'I don't know what the hell I am going to do'

Wednesday, September 2, 2009

BISHOP, Calif. - Provider Glenn Steinke is the first to admit he put accreditation on the backburner. Major back surgery slowed him down. Then a flurry of Medicare changes for everything from CPAPs to braces to oxygen kept him scrambling.

Now, Steinke is faced with the prospect of losing his Medicare billing privileges Oct. 1. That's because his accrediting agency can't survey him before November, despite the fact that he submitted his application before Jan. 31, the date CMS said providers needed to submit their applications to ensure they would be accredited in time.

"I did put it off," said Steinke, owner of Airway Medical. "I had more pressing issues that Medicare kept throwing at us. (But) I did as Medicare suggested."

CMS's guideline was a general one and doesn't take into consideration individual provider circumstances, said Mary Nicholas, executive director of HQAA.

"It takes at least six months if they already have put together policies and procedures and are ready for survey," she said. "But follow-up activity (if they are not survey-ready) can put them over the deadline."

Providers like Steinke may get relief from a provision in the House healthcare reform bill. The bill would offer a grace period for providers who submit an accreditation application before Aug. 1. It would deem them as meeting applicable standards until they achieve accreditation.

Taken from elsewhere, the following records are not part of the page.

(** Two calls of [Record] in either order: the same counts, or the same
    panic. *)
Lemma RecordAll_swap (m1 m2 : DecodedSSVMessage) (rest : list DecodedSSVMessage)
    (c : MessageCounts) :
  RecordAll (m1 :: m2 :: rest) c = RecordAll (m2 :: m1 :: rest) c.
Proof.
  cbn [RecordAll]. unfold mbind, method_bind.
  rewrite (Record_kindOf m1 c), (Record_kindOf m2 c).
  destruct (Body m1) eqn:B1, (Body m2) eqn:B2;
    rewrite ?Record_kindOf, ?B1, ?B2; try reflexivity.
  all: destruct (kindOf m1) as [k1|], (kindOf m2) as [k2|];
    rewrite ?(incr_comm k1 k2); reflexivity.
Qed.

(** X6. The counts depend on which messages were recorded, not on their
    order: recording either of two histories that are permutations of each
    other ends in the same counts, or in the same panic. *)
Theorem RecordAll_permutation (h1 h2 : list DecodedSSVMessage) :
  Permutation h1 h2 ->
  forall c, RecordAll h1 c = RecordAll h2 c.
Proof.
  induction 1 as [|m l l' _ IH|m1 m2 l|l l' l'' _ IH1 _ IH2]; intros c.
  - reflexivity.
  - cbn [RecordAll]. unfold mbind, method_bind.
    destruct (Record m c) as [[u c1]|reason]; [apply IH|reflexivity].
  - apply RecordAll_swap.
  - rewrite IH1. apply IH2.
Qed.

Lemma RecordAll_permutation_witness :
  RecordAll [consensus ProposalMsgType [3]; partial RandaoPartialSig;
             consensus CommitMsgType [3]] zero
  = RecordAll [consensus CommitMsgType [3]; consensus ProposalMsgType [3];
               partial RandaoPartialSig] zero.
Proof.
  apply RecordAll_permutation.
  apply Permutation_sym.
  apply (Permutation_cons_append
           [consensus ProposalMsgType [3]; partial RandaoPartialSig]
           (consensus CommitMsgType [3])).
Defined.

(** [ReachedLimits] as a disjunction over the kinds. *)
Lemma ReachedLimits_spec (c limits : MessageCounts) :
  exists b : bool,
    ReachedLimits limits c = Returns (b, c)
    /\ (b = true <-> exists k, count k c >= count k limits).
Proof.
  eexists. split; [reflexivity|].
  rewrite count_kinds. cbn [count].
  rewrite !orb_true_iff, !Z.geb_le. lia.
Qed.

(** X7. With the limits of a committee, [ReachedLimits] on the counts of a
    recorded history is true exactly when the history holds a message of a
    kind other than Decided, or more than the committee size of Decided
    messages: one message of any other kind is enough. *)
Theorem ReachedLimits_of_history
    (C : Z) (history : list DecodedSSVMessage) (c : MessageCounts) :
  1 <= C < GoInt.int_max ->
  len history <= GoInt.int_max ->
  RecordAll history zero = Returns (tt, c) ->
  exists b : bool,
    ReachedLimits (maxMessageCounts C) c = Returns (b, c)
    /\ (b = true <->
        (exists msg k, msg ∈ history /\ kindOf msg = Some k /\ k <> KDecided)
        \/ occurrences KDecided history >= C + 1).
Proof.
  intros HC Hlen Hrun.
  destruct (ReachedLimits_spec c (maxMessageCounts C)) as (b & Hb & Hiff).
  exists b. split; [exact Hb|]. rewrite Hiff. clear b Hb Hiff.
  pose proof (RecordAll_zero history c Hlen Hrun) as Hcount.
  assert (Hdec : count KDecided (maxMessageCounts C) = C + 1)
    by (apply GoInt_facts.add_1; lia).
  assert (Hone : forall k, k <> KDecided -> count k (maxMessageCounts C) = 1)
    by (intros []; congruence || reflexivity).
  split.
  - intros [k Hk]. rewrite Hcount in Hk.
    destruct (decide (k = KDecided)) as [->|Hne].
    + right. lia.
    + left. rewrite Hone in Hk by exact Hne.
      destruct (proj1 (validation_order.occurrences_positive k history))
        as (msg & Hin & Hkind); [lia|].
      exists msg, k. auto.
  - intros [(msg & k & Hin & Hkind & Hne)|Hmany].
    + exists k. rewrite Hcount, Hone by exact Hne.
      pose proof (proj2 (validation_order.occurrences_positive k history)
                    (ex_intro _ msg (conj Hin Hkind))). lia.
    + exists KDecided. rewrite Hcount, Hdec. exact Hmany.
Qed.

(** One Proposal recorded: the limits of a committee of four are reached. *)
Lemma ReachedLimits_of_history_witness :
  exists b : bool,
    ReachedLimits (maxMessageCounts 4) (mkMessageCounts 0 1 0 0 0 0 0)
    = Returns (b, mkMessageCounts 0 1 0 0 0 0 0)
    /\ b = true.
Proof.
  destruct (ReachedLimits_of_history 4 [consensus ProposalMsgType [3]]
              (mkMessageCounts 0 1 0 0 0 0 0))
    as (b & Hb & Hiff).
  - split; [discriminate|reflexivity].
  - discriminate.
  - reflexivity.
  - exists b. split; [exact Hb|]. apply Hiff. left.
    exists (consensus ProposalMsgType [3]), KProposal.
    split; [left|]. split; [reflexivity|discriminate].
Defined.

(** X14. The panic of [Record] is out of reach behind [Validate]: a message
    [Validate] accepts is one [Record] returns on, and it changes at most
    the count of the kind of the message. *)
Theorem Record_returns_after_Validate
    (msg : DecodedSSVMessage) (c : MessageCounts) :
  Validate msg c = Returns (None, c) ->
  exists c',
    Record msg c = Returns (tt, c')
    /\ forall k, kindOf msg <> Some k -> count k c' = count k c.
Proof.
  intros Hv. rewrite Record_kindOf.
  destruct (Body msg) as [m|m|d] eqn:Hbody.
  - eexists. split; [reflexivity|]. intros k Hk.
    destruct (kindOf msg) as [k0|]; [|reflexivity].
    rewrite count_incr, decide_False by congruence. reflexivity.
  - eexists. split; [reflexivity|]. intros k Hk.
    destruct (kindOf msg) as [k0|]; [|reflexivity].
    rewrite count_incr, decide_False by congruence. reflexivity.
  - unfold Validate in Hv. run. rewrite Hbody in Hv. discriminate Hv.
Qed.

Lemma Record_returns_after_Validate_witness :
  exists c', Record (partial PostConsensusPartialSig) zero = Returns (tt, c').
Proof.
  destruct (Record_returns_after_Validate (partial PostConsensusPartialSig) zero)
    as (c' & Hr & _).
  - reflexivity.
  - exists c'. exact Hr.
Defined.

End validation_records.

(** ** The pubsub tracer *)

Module tracer_facts.

Import tracer.

(** The record [log] hands to the logger for an event. *)
Lemma Trace_step (withLogging : bool) (evt : TraceEvent) (s : sinks) :
  metricsPubsubTrace (Trace (newTracer withLogging) evt s)
  = <[GetTypeString evt := S (default 0%nat (metricsPubsubTrace s !! GetTypeString evt))]>
      (metricsPubsubTrace s)
  /\ logged (Trace (newTracer withLogging) evt s)
     = (logged s
        ++ if withLogging
           then [("pubsub event",
                  [("who", "pubsubTrace"); ("type", GetTypeString evt)])]
           else [])%list.
Proof.
  destruct withLogging; cbn; [split; reflexivity|].
  rewrite app_nil_r. split; reflexivity.
Qed.

(** X8. A tracer reports every event and logs none unless it was made with
    logging: after a run of events the number of [Inc] calls on a label has
    grown by the number of events of that type, and the logger has received
    one record per event, in order, when logging is on and nothing when it is
    off. *)
Theorem TraceAll_reports_and_logs
    (withLogging : bool) (evts : list TraceEvent) (s : sinks) (label : string) :
  let s' := TraceAll (newTracer withLogging) evts s in
  default 0%nat (metricsPubsubTrace s' !! label)
  = (default 0%nat (metricsPubsubTrace s !! label)
     + length (filter (fun evt => GetTypeString evt = label) evts))%nat
  /\ logged s'
     = (logged s
        ++ if withLogging
           then map (fun evt => ("pubsub event",
                                 [("who", "pubsubTrace");
                                  ("type", GetTypeString evt)])) evts
           else [])%list.
Proof.
  cbv zeta. unfold TraceAll. revert s.
  induction evts as [|evt evts IH]; intros s.
  - cbn [fold_left]. rewrite filter_nil. cbn [length].
    split; [lia|]. destruct withLogging; rewrite app_nil_r; reflexivity.
  - cbn [fold_left]. destruct (IH (Trace (newTracer withLogging) evt s))
      as [IHm IHl].
    destruct (Trace_step withLogging evt s) as [Hm Hl].
    split.
    + rewrite IHm, Hm, filter_cons.
      destruct (decide (GetTypeString evt = label)) as [->|Hne].
      * rewrite lookup_insert_eq. cbn [from_option id length]. lia.
      * rewrite lookup_insert_ne by exact Hne. reflexivity.
    + rewrite IHl, Hl, <- app_assoc. f_equal.
      destruct withLogging; reflexivity.
Qed.

End tracer_facts.

(** ** The descriptor as log fields *)

Module logger_fields_more.

Import logger_fields.

(** X9. Every descriptor [buildLoggerFields] returns points to consensus
    fields, so [AsZapFields] gives it seven fields: the round and the QBFT
    message type are logged for a partial-signature message, for a body of
    another type and for a nil message too, as zeros. *)
Theorem AsZapFields_of_built_descriptor
    (MsgTypeToString : Z -> string)
    (QBFTMsgTypeToString : specqbft.MessageType -> string)
    (decodedMessage : option DecodedSSVMessage) :
  exists d consensus,
    buildLoggerFields decodedMessage = Some d
    /\ Consensus d = Some consensus
    /\ AsZapFields MsgTypeToString QBFTMsgTypeToString d
       = [ FieldDutyExecutorID (DutyExecutorID d);
           FieldRole (Role d);
           ZapString "ssv_message_type" (MsgTypeToString (SSVMessageType d));
           FieldSlot (Slot d);
           FieldOperatorIDs (OperatorIDs d);
           FieldRound (Round consensus);
           ZapString "qbft_message_type"
             (QBFTMsgTypeToString (QBFTMessageType consensus)) ]
    /\ match decodedMessage with
       | Some {| Body := MessageBody (Some m) |} =>
           Slot d = specqbft.Height m
           /\ consensus = {| Round := specqbft.Round m;
                             QBFTMessageType := specqbft.MsgType m |}
       | Some {| Body := PartialSignatureMessagesBody (Some m) |} =>
           Slot d = spectypes.Slot m
           /\ consensus = {| Round := 0; QBFTMessageType := 0 |}
       | _ =>
           Slot d = 0 /\ consensus = {| Round := 0; QBFTMessageType := 0 |}
       end.
Proof.
  destruct decodedMessage as [[ids type id [[m|]|[m|]|]]|];
    eexists _, _; repeat split.
Qed.

End logger_fields_more.

(** ** The beacon client *)

Module goclient_facts.

Import goclient.

(** X10. [Healthy] returns nil exactly when it leaves the status gauge at
    [statusOK]; the gauge is left at [statusUnknown] exactly when the call
    failed or brought no state, and at [statusSyncing] for a node that is
    syncing or optimistic.  The value the gauge had before does not matter. *)
Theorem Healthy_gauge
    (err : option string) (nodeSyncingResp : option (option SyncState))
    (gauge : Z) :
  exists (result : option string) (gauge' : Z),
    Healthy err nodeSyncingResp gauge = Returns (result, gauge')
    /\ (result = None <-> gauge' = statusOK)
    /\ (gauge' = statusUnknown <->
        err <> None \/ nodeSyncingResp = None \/ nodeSyncingResp = Some None)
    /\ (result = None <->
        err = None
        /\ nodeSyncingResp
           = Some (Some {| IsSyncing := false; IsOptimistic := false |})).
Proof.
  destruct err as [e|];
    [|destruct nodeSyncingResp as [[[[] []]|]|]];
    eexists _, _; (split; [reflexivity|]);
    repeat split; intros; try discriminate; try congruence; auto;
    intuition (try discriminate; try congruence).
Qed.

End goclient_facts.

(** ** More on the peer score inspector *)

Module topics_more.

Import topics.

(** X11. The flags of a peer's record: [low_score] is there exactly when the
    score is strictly below -1000, [connected] exactly when the peer is
    connected, and the gauge of the peer is set to its score. *)
Theorem inspectPeer_flags
    (peerConnected : string -> bool) (params : gmap string TopicScoreParams)
    (pid : string) (peerScores : PeerScoreSnapshot) :
  (Bool "low_score" true ∈ (inspectPeer peerConnected params pid peerScores).1
   <-> PrimFloat.ltb (Score peerScores) (-1000)%float = true)
  /\ (Bool "connected" true ∈ (inspectPeer peerConnected params pid peerScores).1
      <-> peerConnected pid = true)
  /\ (inspectPeer peerConnected params pid peerScores).2 = Score peerScores.
Proof.
  unfold inspectPeer.
  destruct (peerConnected pid), (PrimFloat.ltb (Score peerScores) (-1000));
    cbn [fst snd];
    repeat split; try discriminate; try reflexivity;
    rewrite ?elem_of_app, ?elem_of_cons, ?elem_of_nil;
    intros; try tauto;
    repeat match goal with
           | H : _ \/ _ |- _ => destruct H
           | H : _ ∈ _ :: _ |- _ => apply elem_of_cons in H
           | H : _ ∈ [] |- _ => apply elem_of_nil in H; destruct H
           end; try discriminate; try contradiction.
Qed.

Whether the bill passes--and when--is anybody's guess.

"The provision will most likely be retroactive, but there is that period of unknown that we understand has people frightened," said Walt Gorski, vice president of government affairs for AAHomecare. "We are sympathetic to the predicament that these suppliers find themselves in."

CMS has recommended that providers who won't meet the deadline voluntarily terminate their supplier numbers, and re-enroll in the program once they have met all requirements.

That's certainly an option, says Steinke, but not a great one. He is the only Medicare provider in a rural area that covers 10,000 square miles.

"If I can't get any money for two months, I am going to be hurting," he said. "And what about all those patients? Does Medicare want to leave them in the hospital? I don't know what the hell I am going to do."